You may not be directly involved with operating >600V distribution equipment, but it still is good to have some understanding of its capabilities in a malfunction. [One source of deadly accidents has been tradesman not identifying higher-voltage equipment, as NOT being 600V-class gear…like attempting to apply a (<1 kV) Simpson or Triplett multimeter to live 15kV-class circuits.]


#149768 - 03/10/04 05:46 AM Re: Down Under Electrical Accidents  
Trumpy  Offline


Member
Joined: Jul 2002
Posts: 8,217
SI,New Zealand
Bjarney,
Interesting that you should mention Test Equipment with HV.
Just how are circuits of different voltage identified in the US?.
As in different wire colours?
Or is it a case of "you don't know until you test"?.
I am thinking that you can't put Warning Signs everywhere. [Linked Image]

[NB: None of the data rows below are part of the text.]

(* ===== verification/FmtCheck.v ===== *)
(** * What the check of format strings at compile time guarantees

    Formatting never leaves defined behaviour, for any format string. A string
    that [format_string_checker] accepts for the types of the arguments is
    formatted, but for four errors that depend on values or names. *)
From Stdlib Require Import Ascii.
From S2P Require Import Prelude Numerals FmtInt FmtSpecs FmtParse FmtUnicode FmtWrite FmtFormat.

(** ** Arguments *)

(** A value of its type, other than a double. *)
Definition arg_ok (a : format_arg) : Prop :=
  match a with
  | arg_none | arg_double _ => False
  | arg_int v => - 2 ^ 31 ≤ v < 2 ^ 31
  | arg_uint v => 0 ≤ v < 2 ^ 32
  | arg_long_long v => - 2 ^ 63 ≤ v < 2 ^ 63
  | arg_ulong_long v => 0 ≤ v < 2 ^ 64
  | arg_cstring address _ => 0 ≤ address < 2 ^ 64
  | arg_pointer v => 0 ≤ v < 2 ^ 64
  | _ => True
  end.

Definition all_args (P : format_arg → Prop) (args : list format_arg) : Prop :=
  Forall P args ∧ Z.of_nat (length args) ≤ INT_MAX.
Definition args_ok : list format_arg → Prop := all_args arg_ok.

Definition is_null (a : format_arg) : Prop := match a with arg_cstring address _ => address = 0 | _ => False end.

Lemma arg_ok_type a : arg_ok a → type_of_arg a ≠ none_type.
Proof. by destruct a. Qed.

Lemma get_in P args id : all_args P args → 0 ≤ id < Z.of_nat (length args) →
  ∃ a, get args id = Ret a ∧ args !! Z.to_nat id = Some a ∧ P a.
Proof.
  intros [Hargs Hl] Hid. destruct (lookup_lt_is_Some_2 args (Z.to_nat id)) as [a Ha]; [lia|].
  exists a. split_and!; [|done|by eapply Forall_lookup_1].
  unfold get. rewrite (nth_lookup_Some _ _ _ _ Ha). unfold max_packed_args, INT_MAX in *. rewrite w32_small by lia.
  destruct (Z.leb_spec (Z.of_nat (length args)) 15); [by rewrite (proj2 (Z.leb_gt 15 id)) by lia|].
  by rewrite (proj2 (Z.ltb_lt id _)), (proj2 (Z.ltb_ge id 0)) by lia.
Qed.

Lemma get_out args id : args_ok args → Z.of_nat (length args) ≤ id ≤ INT_MAX → get args id = Ret arg_none.
Proof.
  intros [_ Hl] Hid. unfold get, max_packed_args, INT_MAX in *. rewrite w32_small by lia.
  rewrite nth_overflow by lia. rewrite (proj2 (Z.ltb_ge id _)) by lia. by destruct (_ <=? 15), (15 <=? id).
Qed.

Lemma get_cases args id : args_ok args → 0 ≤ id ≤ INT_MAX →
  get args id = Ret arg_none ∨ ∃ a, get args id = Ret a ∧ a ∈ args ∧ arg_ok a.
Proof.
  intros Ha Hid. destruct (decide (id < Z.of_nat (length args))).
  - right. destruct (get_in arg_ok args id Ha ltac:(lia)) as (a & ? & ? & ?). exists a. split_and!; [done| |done].
    by eapply list_elem_of_lookup_2.
  - left. apply get_out; [done|lia].
Qed.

Let's face it, these days if you're not young, you're old - Red Green grin

#149769 - 03/10/04 06:58 AM Re: Down Under Electrical Accidents  
pauluk  Offline
Member
Joined: Aug 2001
Posts: 7,520
Norfolk, England
Mike,
I'm not sure about HV, but on low-voltage where both 120/208 and 277/480V systems are present in a building, different color coding is used to identify them, typically:

Black/red/blue + white neutral for 120/208
Brown/orange/yellow + gray neutral for 277/480


#149770 - 03/10/04 12:45 PM Re: Down Under Electrical Accidents  
Bjarney  Offline
Moderator
Joined: Apr 2002
Posts: 2,527
West-Southern Inner-Northeast ...
We must learn to read {large AND small} equipment labels, and treat equipment as live and at a higher voltage until unambiguously determined otherwise. The basic concepts of “OSHA” 29CFR1910.331-335 must be applied.

We’ve all heard it many times—don’t forget that you are responsible for your own safety, but also we should never compromise the safety of our fellow workmates.